Aim of the exercise:
Give every line of the data again, exactly.

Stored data
(** Any run, from any state of the daemon. *)
Lemma run_order (policy : P) quota src (before l : list occurrence) id c :
  NoDup (accepted (before ++ l)) -> (forall i, serves policy quota (before ++ l) i c -> i = id) ->
  let w := execute limits before (start policy quota) in
  outputs_distinct (dispatching src w) ->
  sublist (sent_to c (dispatched src l w))
    (outstanding id c (dispatching src w) ++ addressed_to id (published_by src l w)).
Proof.
  revert before. induction l as [|a l IH]; intros before Hl Hc w Hd; [apply sublist_nil_l|].
  assert (NoDup (accepted before)) as Hb by (rewrite accepted_app in Hl; by apply NoDup_app in Hl as [? _]).
  destruct (step_order src a w id c (sessions_injective policy quota before Hb)) as [Hs Hd']; [|done|].
  { intros i Hi. apply Hc. by exists before, (a :: l). }
  rewrite dispatched_cons, published_cons, sent_to_app, addressed_app.
  assert (execute limits (before ++ [a]) (start policy quota) = step limits a w) as Hw by by rewrite execute_app.
  specialize (IH (before ++ [a])). rewrite <- app_assoc in IH. cbn [app] in IH. rewrite Hw in IH.
  specialize (IH Hl Hc Hd'). etrans; [apply sublist_app; [reflexivity|exact IH]|].
  rewrite !app_assoc. by apply sublist_app.
Qed.

(** ** Every message is dispatched *)

Definition message_kind : byte := byte_of 6.

(** Outside its dispatches a thread sends no MESSAGE. *)
Lemma thread_step_message creds conn ph env (b b' : broker) (s s' : sessions) ph' c p :
  phase_ok limits ph -> thread_step limits creds conn ph env b s = (ph', b', s', Some (c, p)) ->
  packet_kind p = Some message_kind -> is_Some (phase_dispatch ph).
Proof.
  intros Hok Hs Hp.
  assert (forall f limits' (ok : phase) (failed : result io_error () -> phase) ph1,
    send_then conn (encoded f limits') env ok failed = (ph1, Some (c, p)) ->
    match f with Frame_Message _ => False | _ => True end -> False) as Hsend.
  { intros f limits' ok failed ph1 E Hf.
    apply send_then_sent in E as [(q & Hq%encoded_ok%encoded_kind & [= -> ->] & _)|[[=] _]]; [|apply encoded_total].
    rewrite Hq in Hp. by destruct f. }
  destruct ph as [|code msg session|msg|session|i|i|i f|i f|i d|i r|i r|d r|r|i r|];
    cbn [thread_step] in Hs; try exact (mk_is_Some _ _ eq_refl);
    try (destruct (send_then _ _ _ _ _) as [ph1 sent1] eqn:E; simplify_eq; exfalso;
         first [exact (Hsend _ _ _ _ _ E I)|exact (Hsend _ _ _ _ _ E Hok)]);
    repeat case_match; simplify_eq.
Qed.
(** [POST /with-transaction]. *)
Definition withTransaction (db : DB) (now : Z) (body : MemberBody)
  : Reply Enrollment * DB :=
  match b_name body, membership_type body, duration_months body with
  | Some name, Some membership_type, Some duration_months =>
      if String.eqb name "" || String.eqb membership_type "" then
        (Failed 400 "Required member fields missing", db)
      else if negb (duration_months =? 0)
              && match start_date body with Some _ => false | None => true end then
        (Failed 400 "start_date required for regular memberships", db)
      else if negb (given (b_packageId body)) || negb (given (b_paymentMethodId body))
              || negb (given (b_amount body)) then
        (Failed 400 "Required payment fields missing", db)
      else
        let packageId := match b_packageId body with Some v => v | None => 0 end in
        let paymentMethodId :=
          match b_paymentMethodId body with Some v => v | None => 0 end in
        let amount := match b_amount body with Some v => v | None => 0 end in
        match findPackage db packageId with
        | None => (Failed 404 "Package not found", db)
        | Some membershipPackage =>
            let '(startDate, endDate) :=
              if duration_months =? 0 then (now, now)
              else TemporalPolicy.withTransactionRegular tza
                     (match start_date body with Some d => d | None => 0 end)
                     duration_months in
            let existingMember :=
              match b_phone body with
              | Some phone =>
                  if String.eqb phone "" then None else findMemberByPhone db phone
              | None => None
              end in
            let enroll (member : Member) (members : list Member)
                       (periodStartDate periodEndDate : Z)
                       (resync : bool) :=
              let transaction :=
                {| t_id := Store.nextId t_id (db_transaction db);
                   t_memberId := m_id member;
                   t_packageId := packageId;
                   t_paymentMethodId := paymentMethodId;
                   amount := amount;
                   t_packageName := pk_name membershipPackage;
                   packageDuration := durationMonths membershipPackage;
                   t_notes :=
                     textOr (b_notes body)
                       ((match existingMember with
                         | Some _ => "Additional"
                         | None => "Initial"
                         end) ++ " membership - " ++ membership_type) |} in
              if negb (paymentAccepted (t_paymentMethodId transaction)) then
                (Failed 500 "Failed to create member with transaction", db)
              else
              let membershipPeriod :=
                {| p_id := Store.nextId p_id (db_membershipPeriod db);
                   memberId := m_id member;
                   startDate := periodStartDate;
                   endDate := periodEndDate;
                   packageName := membership_type;
                   duration := duration_months;
                   status := "active";
                   transactionId := Some (t_id transaction) |} in
              let resyncData (m : Member) :=
                {| m_id := m_id m; m_name := m_name m; m_phone := m_phone m;
                   membershipType := membership_type;
                   m_startDate := periodStartDate;
                   m_endDate := periodEndDate;
                   isActive := isActive m |} in
              let member' := if resync then resyncData member else member in
              let members' :=
                if resync then updateMemberRow (m_id member) resyncData members
                else members in
              (Done 201
                 {| en_member := member';
                    en_transaction := transaction;
                    en_membershipPeriod := membershipPeriod;
                    isExistingMember :=
                      match existingMember with Some _ => true | None => false end |},
               {| db_member := members';
                  db_membershipPackage := db_membershipPackage db;
                  db_transaction := db_transaction db ++ [transaction];
                  db_membershipPeriod := db_membershipPeriod db ++ [membershipPeriod] |}) in
            let createNew :=
              if phoneTaken db (b_phone body) then
                (Failed 409 "Phone number already exists", db)
              else
                let member :=
                  {| m_id := Store.nextId m_id (db_member db);
                     m_name := name;
                     m_phone := if givenText (b_phone body) then b_phone body else None;
                     membershipType := membership_type;
                     m_startDate := startDate;
                     m_endDate := endDate;
                     isActive := true |} in
                let '(periodStartDate, periodEndDate) :=
                  if duration_months =? 0
                  then TemporalPolicy.withTransactionDayPass tza db now existingMember
                  else (startDate, endDate) in
                enroll member (db_member db ++ [member])
                       periodStartDate periodEndDate false in
            match existingMember with
            | Some existing =>
                if duration_months =? 0 then
                  let updateData (m : Member) :=
                    {| m_id := m_id m;
                       m_name := if String.eqb (m_name m) name then m_name m
                                 else m_name m ++ " / " ++ name;
                       m_phone := m_phone m;
                       membershipType := membershipType m;
                       m_startDate := m_startDate m;
                       m_endDate := m_endDate m;
                       isActive := true |} in
                  let member := updateData existing in
                  let '(periodStartDate, periodEndDate) :=
                    TemporalPolicy.withTransactionDayPass tza db now (Some member) in
                  enroll member
                         (updateMemberRow (m_id existing) updateData (db_member db))
                         periodStartDate periodEndDate true
                else if 0 <? duration_months then
                  (Failed 409 "Phone number already exists", db)
                else createNew
            | None => createNew
            end
        end
  | _, _, _ => (Failed 400 "Required member fields missing", db)
  end.
(** [member.update] fails on a phone number that another member holds. *)
Definition phoneOfAnother (db : DB) (id : Z) (phone : option string) : bool :=
  match phone with
  | Some p =>
      phoneIsUnique && givenText phone
      && existsb (fun m => negb (m_id m =? id)
                           && match m_phone m with
                              | Some q => String.eqb q p
                              | None => false
                              end) (db_member db)
  | None => false
  end.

Answer box:
(** Any run, from any state of the daemon. *)
Lemma run_order (policy : P) quota src (before l : list occurrence) id c :
  NoDup (accepted (before ++ l)) -> (forall i, serves policy quota (before ++ l) i c -> i = id) ->
  let w := execute limits before (start policy quota) in
  outputs_distinct (dispatching src w) ->
  sublist (sent_to c (dispatched src l w))
    (outstanding id c (dispatching src w) ++ addressed_to id (published_by src l w)).
Proof.
  revert before. induction l as [|a l IH]; intros before Hl Hc w Hd; [apply sublist_nil_l|].
  assert (NoDup (accepted before)) as Hb by (rewrite accepted_app in Hl; by apply NoDup_app in Hl as [? _]).
  destruct (step_order src a w id c (sessions_injective policy quota before Hb)) as [Hs Hd']; [|done|].
  { intros i Hi. apply Hc. by exists before, (a :: l). }
  rewrite dispatched_cons, published_cons, sent_to_app, addressed_app.
  assert (execute limits (before ++ [a]) (start policy quota) = step limits a w) as Hw by by rewrite execute_app.
  specialize (IH (before ++ [a])). rewrite <- app_assoc in IH. cbn [app] in IH. rewrite Hw in IH.
  specialize (IH Hl Hc Hd'). etrans; [apply sublist_app; [reflexivity|exact IH]|].
  rewrite !app_assoc. by apply sublist_app.
Qed.

(** ** Every message is dispatched *)

Definition message_kind : byte := byte_of 6.

(** Outside its dispatches a thread sends no MESSAGE. *)
Lemma thread_step_message creds conn ph env (b b' : broker) (s s' : sessions) ph' c p :
  phase_ok limits ph -> thread_step limits creds conn ph env b s = (ph', b', s', Some (c, p)) ->
  packet_kind p = Some message_kind -> is_Some (phase_dispatch ph).
Proof.
  intros Hok Hs Hp.
  assert (forall f limits' (ok : phase) (failed : result io_error () -> phase) ph1,
    send_then conn (encoded f limits') env ok failed = (ph1, Some (c, p)) ->
    match f with Frame_Message _ => False | _ => True end -> False) as Hsend.
  { intros f limits' ok failed ph1 E Hf.
    apply send_then_sent in E as [(q & Hq%encoded_ok%encoded_kind & [= -> ->] & _)|[[=] _]]; [|apply encoded_total].
    rewrite Hq in Hp. by destruct f. }
  destruct ph as [|code msg session|msg|session|i|i|i f|i f|i d|i r|i r|d r|r|i r|];
    cbn [thread_step] in Hs; try exact (mk_is_Some _ _ eq_refl);
    try (destruct (send_then _ _ _ _ _) as [ph1 sent1] eqn:E; simplify_eq; exfalso;
         first [exact (Hsend _ _ _ _ _ E I)|exact (Hsend _ _ _ _ _ E Hok)]);
    repeat case_match; simplify_eq.
Qed.
(** [POST /with-transaction]. *)
Definition withTransaction (db : DB) (now : Z) (body : MemberBody)
  : Reply Enrollment * DB :=
  match b_name body, membership_type body, duration_months body with
  | Some name, Some membership_type, Some duration_months =>
      if String.eqb name "" || String.eqb membership_type "" then
        (Failed 400 "Required member fields missing", db)
      else if negb (duration_months =? 0)
              && match start_date body with Some _ => false | None => true end then
        (Failed 400 "start_date required for regular memberships", db)
      else if negb (given (b_packageId body)) || negb (given (b_paymentMethodId body))
              || negb (given (b_amount body)) then
        (Failed 400 "Required payment fields missing", db)
      else
        let packageId := match b_packageId body with Some v => v | None => 0 end in
        let paymentMethodId :=
          match b_paymentMethodId body with Some v => v | None => 0 end in
        let amount := match b_amount body with Some v => v | None => 0 end in
        match findPackage db packageId with
        | None => (Failed 404 "Package not found", db)
        | Some membershipPackage =>
            let '(startDate, endDate) :=
              if duration_months =? 0 then (now, now)
              else TemporalPolicy.withTransactionRegular tza
                     (match start_date body with Some d => d | None => 0 end)
                     duration_months in
            let existingMember :=
              match b_phone body with
              | Some phone =>
                  if String.eqb phone "" then None else findMemberByPhone db phone
              | None => None
              end in
            let enroll (member : Member) (members : list Member)
                       (periodStartDate periodEndDate : Z)
                       (resync : bool) :=
              let transaction :=
                {| t_id := Store.nextId t_id (db_transaction db);
                   t_memberId := m_id member;
                   t_packageId := packageId;
                   t_paymentMethodId := paymentMethodId;
                   amount := amount;
                   t_packageName := pk_name membershipPackage;
                   packageDuration := durationMonths membershipPackage;
                   t_notes :=
                     textOr (b_notes body)
                       ((match existingMember with
                         | Some _ => "Additional"
                         | None => "Initial"
                         end) ++ " membership - " ++ membership_type) |} in
              if negb (paymentAccepted (t_paymentMethodId transaction)) then
                (Failed 500 "Failed to create member with transaction", db)
              else
              let membershipPeriod :=
                {| p_id := Store.nextId p_id (db_membershipPeriod db);
                   memberId := m_id member;
                   startDate := periodStartDate;
                   endDate := periodEndDate;
                   packageName := membership_type;
                   duration := duration_months;
                   status := "active";
                   transactionId := Some (t_id transaction) |} in
              let resyncData (m : Member) :=
                {| m_id := m_id m; m_name := m_name m; m_phone := m_phone m;
                   membershipType := membership_type;
                   m_startDate := periodStartDate;
                   m_endDate := periodEndDate;
                   isActive := isActive m |} in
              let member' := if resync then resyncData member else member in
              let members' :=
                if resync then updateMemberRow (m_id member) resyncData members
                else members in
              (Done 201
                 {| en_member := member';
                    en_transaction := transaction;
                    en_membershipPeriod := membershipPeriod;
                    isExistingMember :=
                      match existingMember with Some _ => true | None => false end |},
               {| db_member := members';
                  db_membershipPackage := db_membershipPackage db;
                  db_transaction := db_transaction db ++ [transaction];
                  db_membershipPeriod := db_membershipPeriod db ++ [membershipPeriod] |}) in
            let createNew :=
              if phoneTaken db (b_phone body) then
                (Failed 409 "Phone number already exists", db)
              else
                let member :=
                  {| m_id := Store.nextId m_id (db_member db);
                     m_name := name;
                     m_phone := if givenText (b_phone body) then b_phone body else None;
                     membershipType := membership_type;
                     m_startDate := startDate;
                     m_endDate := endDate;
                     isActive := true |} in
                let '(periodStartDate, periodEndDate) :=
                  if duration_months =? 0
                  then TemporalPolicy.withTransactionDayPass tza db now existingMember
                  else (startDate, endDate) in
                enroll member (db_member db ++ [member])
                       periodStartDate periodEndDate false in
            match existingMember with
            | Some existing =>
                if duration_months =? 0 then
                  let updateData (m : Member) :=
                    {| m_id := m_id m;
                       m_name := if String.eqb (m_name m) name then m_name m
                                 else m_name m ++ " / " ++ name;
                       m_phone := m_phone m;
                       membershipType := membershipType m;
                       m_startDate := m_startDate m;
                       m_endDate := m_endDate m;
                       isActive := true |} in
                  let member := updateData existing in
                  let '(periodStartDate, periodEndDate) :=
                    TemporalPolicy.withTransactionDayPass tza db now (Some member) in
                  enroll member
                         (updateMemberRow (m_id existing) updateData (db_member db))
                         periodStartDate periodEndDate true
                else if 0 <? duration_months then
                  (Failed 409 "Phone number already exists", db)
                else createNew
            | None => createNew
            end
        end
  | _, _, _ => (Failed 400 "Required member fields missing", db)
  end.
(** [member.update] fails on a phone number that another member holds. *)
Definition phoneOfAnother (db : DB) (id : Z) (phone : option string) : bool :=
  match phone with
  | Some p =>
      phoneIsUnique && givenText phone
      && existsb (fun m => negb (m_id m =? id)
                           && match m_phone m with
                              | Some q => String.eqb q p
                              | None => false
                              end) (db_member db)
  | None => false
  end.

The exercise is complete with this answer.